_REQUIRED ACTION_.
Using the records below, repeat exactly the lines from the one holding "if decide (ra = rb) then (ra, f2)" through the one holding "End UnionFind.", both ends included, and no others.

_LISTED RECORDS_.
__________________________________________________
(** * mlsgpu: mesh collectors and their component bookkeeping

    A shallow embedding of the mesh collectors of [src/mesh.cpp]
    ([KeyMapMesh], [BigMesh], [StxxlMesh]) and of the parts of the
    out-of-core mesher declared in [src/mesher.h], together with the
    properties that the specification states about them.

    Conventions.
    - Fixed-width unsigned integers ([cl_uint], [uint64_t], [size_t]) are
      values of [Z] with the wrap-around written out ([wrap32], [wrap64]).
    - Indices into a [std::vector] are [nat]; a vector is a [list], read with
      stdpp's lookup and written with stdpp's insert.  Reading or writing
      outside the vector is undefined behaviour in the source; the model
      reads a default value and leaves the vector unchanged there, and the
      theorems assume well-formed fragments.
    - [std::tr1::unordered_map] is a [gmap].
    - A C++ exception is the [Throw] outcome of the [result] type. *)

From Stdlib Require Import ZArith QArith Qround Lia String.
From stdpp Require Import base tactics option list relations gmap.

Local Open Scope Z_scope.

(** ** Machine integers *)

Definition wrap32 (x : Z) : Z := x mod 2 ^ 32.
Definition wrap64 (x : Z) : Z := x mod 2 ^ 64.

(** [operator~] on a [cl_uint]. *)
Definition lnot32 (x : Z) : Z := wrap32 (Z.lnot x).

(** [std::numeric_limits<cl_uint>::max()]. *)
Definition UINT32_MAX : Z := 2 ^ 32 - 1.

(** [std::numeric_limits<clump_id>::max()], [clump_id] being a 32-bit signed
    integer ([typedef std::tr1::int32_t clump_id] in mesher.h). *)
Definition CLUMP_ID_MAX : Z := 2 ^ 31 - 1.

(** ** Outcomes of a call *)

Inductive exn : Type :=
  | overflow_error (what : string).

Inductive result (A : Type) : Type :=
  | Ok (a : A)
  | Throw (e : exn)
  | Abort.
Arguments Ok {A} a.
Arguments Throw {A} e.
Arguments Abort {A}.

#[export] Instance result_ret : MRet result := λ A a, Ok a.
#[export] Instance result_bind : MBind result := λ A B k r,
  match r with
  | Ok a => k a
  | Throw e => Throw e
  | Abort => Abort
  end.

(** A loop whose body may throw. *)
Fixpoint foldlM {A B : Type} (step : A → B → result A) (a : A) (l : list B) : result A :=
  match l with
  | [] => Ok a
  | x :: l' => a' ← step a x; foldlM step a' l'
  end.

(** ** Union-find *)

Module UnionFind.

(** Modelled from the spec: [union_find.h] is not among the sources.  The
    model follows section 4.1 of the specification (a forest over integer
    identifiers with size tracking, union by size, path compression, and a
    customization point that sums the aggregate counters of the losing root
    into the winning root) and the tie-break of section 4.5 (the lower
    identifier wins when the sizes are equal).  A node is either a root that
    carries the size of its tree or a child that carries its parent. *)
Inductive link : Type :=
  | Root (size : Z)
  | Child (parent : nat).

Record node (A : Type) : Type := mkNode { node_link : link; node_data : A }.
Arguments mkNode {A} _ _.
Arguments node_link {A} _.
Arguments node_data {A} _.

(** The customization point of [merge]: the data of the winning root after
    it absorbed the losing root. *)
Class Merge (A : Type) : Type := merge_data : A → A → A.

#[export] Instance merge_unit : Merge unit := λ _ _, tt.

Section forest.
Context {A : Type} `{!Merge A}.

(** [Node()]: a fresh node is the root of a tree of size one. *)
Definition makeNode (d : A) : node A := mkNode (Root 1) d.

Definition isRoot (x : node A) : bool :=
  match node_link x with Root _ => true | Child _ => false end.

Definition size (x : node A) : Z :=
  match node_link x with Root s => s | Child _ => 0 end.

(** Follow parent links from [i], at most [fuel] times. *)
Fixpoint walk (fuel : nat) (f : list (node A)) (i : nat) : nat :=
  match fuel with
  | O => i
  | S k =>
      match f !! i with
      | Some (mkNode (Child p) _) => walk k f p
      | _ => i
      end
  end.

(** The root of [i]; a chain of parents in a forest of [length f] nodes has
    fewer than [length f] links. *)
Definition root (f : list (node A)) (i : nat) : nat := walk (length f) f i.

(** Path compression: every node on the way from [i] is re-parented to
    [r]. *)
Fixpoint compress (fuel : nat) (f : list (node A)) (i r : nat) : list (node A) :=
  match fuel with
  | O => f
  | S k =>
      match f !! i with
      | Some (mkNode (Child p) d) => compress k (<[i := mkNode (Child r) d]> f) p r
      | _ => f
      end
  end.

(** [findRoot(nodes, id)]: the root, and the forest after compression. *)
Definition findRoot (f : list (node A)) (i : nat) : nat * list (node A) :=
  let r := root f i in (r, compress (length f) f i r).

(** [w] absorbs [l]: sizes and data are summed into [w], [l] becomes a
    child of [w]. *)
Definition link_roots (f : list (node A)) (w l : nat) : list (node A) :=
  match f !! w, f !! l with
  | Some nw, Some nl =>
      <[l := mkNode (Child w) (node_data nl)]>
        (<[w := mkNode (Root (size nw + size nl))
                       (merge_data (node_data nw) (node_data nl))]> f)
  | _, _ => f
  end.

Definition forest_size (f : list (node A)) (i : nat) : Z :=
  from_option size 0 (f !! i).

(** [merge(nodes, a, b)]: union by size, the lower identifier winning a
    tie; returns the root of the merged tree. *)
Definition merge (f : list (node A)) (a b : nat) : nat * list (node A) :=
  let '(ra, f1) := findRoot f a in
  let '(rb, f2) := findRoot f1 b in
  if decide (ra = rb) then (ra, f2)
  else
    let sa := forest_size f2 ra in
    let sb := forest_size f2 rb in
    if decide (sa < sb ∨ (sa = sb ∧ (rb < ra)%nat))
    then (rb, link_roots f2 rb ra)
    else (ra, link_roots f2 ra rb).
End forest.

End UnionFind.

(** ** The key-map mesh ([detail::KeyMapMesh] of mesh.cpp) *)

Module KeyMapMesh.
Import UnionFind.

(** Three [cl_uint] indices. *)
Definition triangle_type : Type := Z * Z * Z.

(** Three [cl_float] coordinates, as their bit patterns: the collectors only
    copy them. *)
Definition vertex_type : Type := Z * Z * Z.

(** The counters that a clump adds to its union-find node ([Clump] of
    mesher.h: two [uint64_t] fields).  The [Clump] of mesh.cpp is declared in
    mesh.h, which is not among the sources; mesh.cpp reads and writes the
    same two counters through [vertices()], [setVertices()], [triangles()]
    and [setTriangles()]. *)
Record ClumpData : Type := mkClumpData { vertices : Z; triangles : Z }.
__________________________________________________
_RESPONSE BELOW_.
  if decide (ra = rb) then (ra, f2)
  else
    let sa := forest_size f2 ra in
    let sb := forest_size f2 rb in
    if decide (sa < sb ∨ (sa = sb ∧ (rb < ra)%nat))
    then (rb, link_roots f2 rb ra)
    else (ra, link_roots f2 ra rb).
End forest.

End UnionFind.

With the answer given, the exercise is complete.